SORTING OUT SAVINGS AND INVESTMENT OPTIONS

* For many people, understanding investment precepts doesn't extend much beyond opening a bank account. Stocks, bonds, and risk analysis are all part of a nether world they have never dipped into.

But as more and more companies offer defined contribution plans, rather than traditional pensions, the burden of investment decisionmaking falls squarely on the employee.

As Boyd Griffin, president of Retirement Advisors Inc. of New York puts it, employees ``are being asked to manage money as [competently] as a professional money manager managed it in a pension plan.''

Turning the 16 million 401(k) participants into savvy investors is providing fodder for a whole industry of newsletters, investment seminars, and educational software.

Standard and Poor's ``Your Financial Future,'' Money magazine's ``Managing Your Future,'' and the recently launched ``401(k) Dimensions,'' published by the Hearst Corporation, are three newsletters offered to companies sponsoring 401(k) plans.

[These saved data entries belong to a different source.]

(** X18: [List] in this process asks a lister for a positive limit and a
    non-negative offset: a limit of zero or less becomes 25, a negative
    offset becomes 0, and [p] is left with these values.  An error of
    [CanonicalizeProfile] is returned as "error canonicalizing peer: ...",
    an error of [Profile] as it is, and no lister is called.  Otherwise
    [List] makes one listing call: [base.ListDatasets] (term, limit,
    offset, [p.RPC], [p.Published], [p.ShowNumVersions]) when the canonical
    peername is empty or the node's own; the remote client's [ListDatasets]
    (canonical reference, term, offset, limit) when it is neither, which
    reads [r.inst].  The lister's error is returned; on any error [*res] is
    as it was.  Without error [*res] holds the references listed; with
    [p.RPC] set every one of them has a dataset and that dataset has no
    schema.  [List] panics exactly when it turns to the remote client with
    [r.inst] nil, as [NewDatasetRequests] leaves it, or, with [p.RPC] set,
    when a listed reference has no dataset. *)
Theorem List_normalises (w : World) (r : LibInst.DatasetRequests)
    (p : ListParams) (res : list DSRef.DatasetRef) :
  LibInst.cli r = false →
  let limit := if bool_decide (Limit p ≤ 0)%Z then 25%Z else Limit p in
  let offset := if bool_decide (Offset p < 0)%Z then 0%Z else Offset p in
  let canon :=
    CanonicalizeProfile w
      {| DSRef.Peername := Peername p; DSRef.ProfileID := ProfileID p;
         DSRef.Name := ""; DSRef.Path := ""; DSRef.FSIPath := "";
         DSRef.Published := false; DSRef.Dataset := None |} in
  let ref := canon.1 in
  let own pro := DSRef.Peername ref = "" ∨ pro = DSRef.Peername ref in
  let listing pro :=
    if decide (own pro) then
      base_ListDatasets w (Term p) limit offset (RPC p) (Published p)
        (ShowNumVersions p)
    else remoteClient_ListDatasets w ref (Term p) offset limit in
  ((0 < limit)%Z ∧ (0 ≤ offset)%Z)
  ∧ (∀ out, List w r p res = Some out →
       Limit out.1.2.1 = limit ∧ Offset out.1.2.1 = offset
       ∧ (out.1.1 = []
          ∨ out.1.1 = [EvCall "base.ListDatasets"
                         [AStr (Term p); AInt limit; AInt offset]]
          ∨ out.1.1 = [EvCall "remoteClient.ListDatasets"
                         [AStr (Term p); AInt offset; AInt limit]])
       ∧ (out.2 ≠ None → out.1.2.2 = res)
       ∧ (out.2 = None → RPC p = true → Forall Spec2.noSchema out.1.2.2)
       ∧ (∀ err, canon.2 = Some err →
            out.1.1 = []
            ∧ out.2 = Some (Errorf ("error canonicalizing peer: "
                                    +:+ Error err)))
       ∧ (∀ err, canon.2 = None → Profile_Peername w = Err err →
            out.1.1 = [] ∧ out.2 = Some err)
       ∧ (∀ pro, canon.2 = None → Profile_Peername w = Ok pro →
            out.1.1
            = [if decide (own pro) then
                 EvCall "base.ListDatasets"
                   [AStr (Term p); AInt limit; AInt offset]
               else
                 EvCall "remoteClient.ListDatasets"
                   [AStr (Term p); AInt offset; AInt limit]]
            ∧ (¬ own pro → LibInst.inst r ≠ None)
            ∧ Spec2.listedAs (RPC p) (listing pro) out.1.2.2 out.2))
  ∧ (List w r p res = None
     ↔ canon.2 = None
       ∧ ∃ pro, Profile_Peername w = Ok pro
         ∧ ((¬ own pro ∧ LibInst.inst r = None)
            ∨ (RPC p = true
               ∧ ∃ refs, listing pro = Ok refs
                 ∧ Exists (λ rep, DSRef.Dataset rep = None) refs))).
Proof.
  intros Hcli. unfold List. rewrite Hcli. cbn zeta.
  set (p1 := if bool_decide (Limit p ≤ 0)%Z then setLimit p 25 else p).
  set (p2 := if bool_decide (Offset p1 < 0)%Z then setOffset p1 0 else p1).
  assert (Limit p2 = if bool_decide (Limit p ≤ 0)%Z then 25%Z else Limit p)
    as Hlimit.
  { subst p2 p1. by repeat case_bool_decide. }
  assert (Offset p2 = if bool_decide (Offset p < 0)%Z then 0%Z else Offset p)
    as Hoffset.
  { subst p2 p1. by repeat case_bool_decide. }
  assert (Term p2 = Term p ∧ RPC p2 = RPC p ∧ Published p2 = Published p
          ∧ ShowNumVersions p2 = ShowNumVersions p
          ∧ Peername p2 = Peername p ∧ ProfileID p2 = ProfileID p)
    as (Hterm & Hrpc & Hpub & Hshow & Hpeer & Hid).
  { subst p2 p1. by repeat case_bool_decide. }
  assert (0 < Limit p2 ∧ 0 ≤ Offset p2)%Z as [Hpos Hnonneg].
  { rewrite Hlimit, Hoffset. repeat case_bool_decide; lia. }
  rewrite <- Hlimit, <- Hoffset, <- Hterm, <- Hrpc, <- Hpub, <- Hshow.
  rewrite Hpeer, Hid.
  split; [done|].
  destruct (CanonicalizeProfile w _) as [ref [err|]]; cbn.
  { split; [|split; [done|by intros [? _]]].
    intros out [= <-]. cbn. split_and!; try done; [by left|..].
    by intros err' [= <-]. }
  destruct (Profile_Peername w) as [pro|err]; cbn.
  2:{ split; [|split; [done|by intros (_ & pro & ? & _)]].
      intros out [= <-]. cbn. split_and!; try done; [by left|..].
      by intros err' _ [= <-]. }
  destruct (decide (DSRef.Peername ref = "")) as [Hempty|Hempty];
    [|destruct (decide (pro = DSRef.Peername ref)) as [Hown|Hown]].
  - rewrite (bool_decide_true _ Hempty). cbn.
    destruct (listed_spec
                [EvCall "base.ListDatasets"
                   [AStr (Term p2); AInt (Limit p2); AInt (Offset p2)]]
                p2 res
                (base_ListDatasets w (Term p2) (Limit p2) (Offset p2)
                   (RPC p2) (Published p2) (ShowNumVersions p2)))
      as [Hsome Hnone].
    split.
    + intros out Hout. destruct (Hsome out Hout) as (Ht & -> & ? & ? & ?).
      split_and!; try done; [right; by left|].
      intros pro' _ [= <-]. rewrite !decide_True by (by left).
      split_and!; [done|intros Hn; destruct Hn; by left|done].
    + rewrite Hnone. split.
      * intros (? & refs & ? & ?). split; [done|]. exists pro.
        split; [done|]. right. split; [done|]. exists refs.
        by rewrite decide_True by (by left).
      * intros (_ & pro' & [= <-] & [[Hno _]|(? & refs & Hl & ?)]).
        { destruct Hno. by left. }
        rewrite decide_True in Hl by (by left). split; [done|].
        by exists refs.
  - rewrite (bool_decide_true _ Hown), orb_true_r. cbn.
    destruct (listed_spec
                [EvCall "base.ListDatasets"
                   [AStr (Term p2); AInt (Limit p2); AInt (Offset p2)]]
                p2 res
                (base_ListDatasets w (Term p2) (Limit p2) (Offset p2)
                   (RPC p2) (Published p2) (ShowNumVersions p2)))
      as [Hsome Hnone].
    split.
    + intros out Hout. destruct (Hsome out Hout) as (Ht & -> & ? & ? & ?).
      split_and!; try done; [right; by left|].
      intros pro' _ [= <-]. rewrite !decide_True by (by right).
      split_and!; [done|intros Hn; destruct Hn; by right|done].
    + rewrite Hnone. split.
      * intros (? & refs & ? & ?). split; [done|]. exists pro.
        split; [done|]. right. split; [done|]. exists refs.
        by rewrite decide_True by (by right).
      * intros (_ & pro' & [= <-] & [[Hno _]|(? & refs & Hl & ?)]).
        { destruct Hno. by right. }
        rewrite decide_True in Hl by (by right). split; [done|].
        by exists refs.
  - rewrite (bool_decide_false _ Hempty), (bool_decide_false _ Hown). cbn.
    assert (¬ (DSRef.Peername ref = "" ∨ pro = DSRef.Peername ref))
      as Hother by (by intros []).
    destruct (LibInst.inst r) as [inst|].
    2:{ split; [done|]. split; [|done]. intros _. split; [done|].
        exists pro. split; [done|]. by left. }
    destruct (listed_spec
                [EvCall "remoteClient.ListDatasets"
                   [AStr (Term p2); AInt (Offset p2); AInt (Limit p2)]]
                p2 res
                (remoteClient_ListDatasets w ref (Term p2) (Offset p2)
                   (Limit p2)))
      as [Hsome Hnone].
    split.
    + intros out Hout. destruct (Hsome out Hout) as (Ht & -> & ? & ? & ?).
      split_and!; try done; [right; by right|].
      intros pro' _ [= <-]. rewrite !decide_False by done.
      split_and!; done.
    + rewrite Hnone. split.
      * intros (? & refs & ? & ?). split; [done|]. exists pro.
        split; [done|]. right. split; [done|]. exists refs.
        by rewrite decide_False by done.
      * intros (_ & pro' & [= <-] & [[_ ?]|(? & refs & Hl & ?)]); [done|].
        rewrite decide_False in Hl by done. split; [done|].
        by exists refs.
Qed.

Some mutual fund companies, like Boston-based Fidelity Investments, both manage retirement plans for companies as well as provide educational material. Fidelity's Stages magazine, sent free to employees of its defined contribution plan clients, is like Personal Finance 101 with more color. New participants receive a series of small flash-card-sized leaflets explaining investment terms in layman's language. Stock is likened to a slice of pizza; bonds are like IOUs.

The magazine is full of examples of ordinary people putting their finances in order, not just saving for retirement. One article deals with a couple in their 20s who spent themselves into debt and then sat dreading creditors calls. Tracing their path to solvency, the story lists numbers to call and tells what to do once the bills are paid.

The latest addition to Fidelity's Stages Communications Program is a software package introduced last summer. Designed to help people project their financial needs in retirement, the program shows how close various investment strategies will get them to that goal.

Like a software package teaching children to read, bars leap up palm trees and colorful backdrops encourage adults to tackle their personal finances with confidence.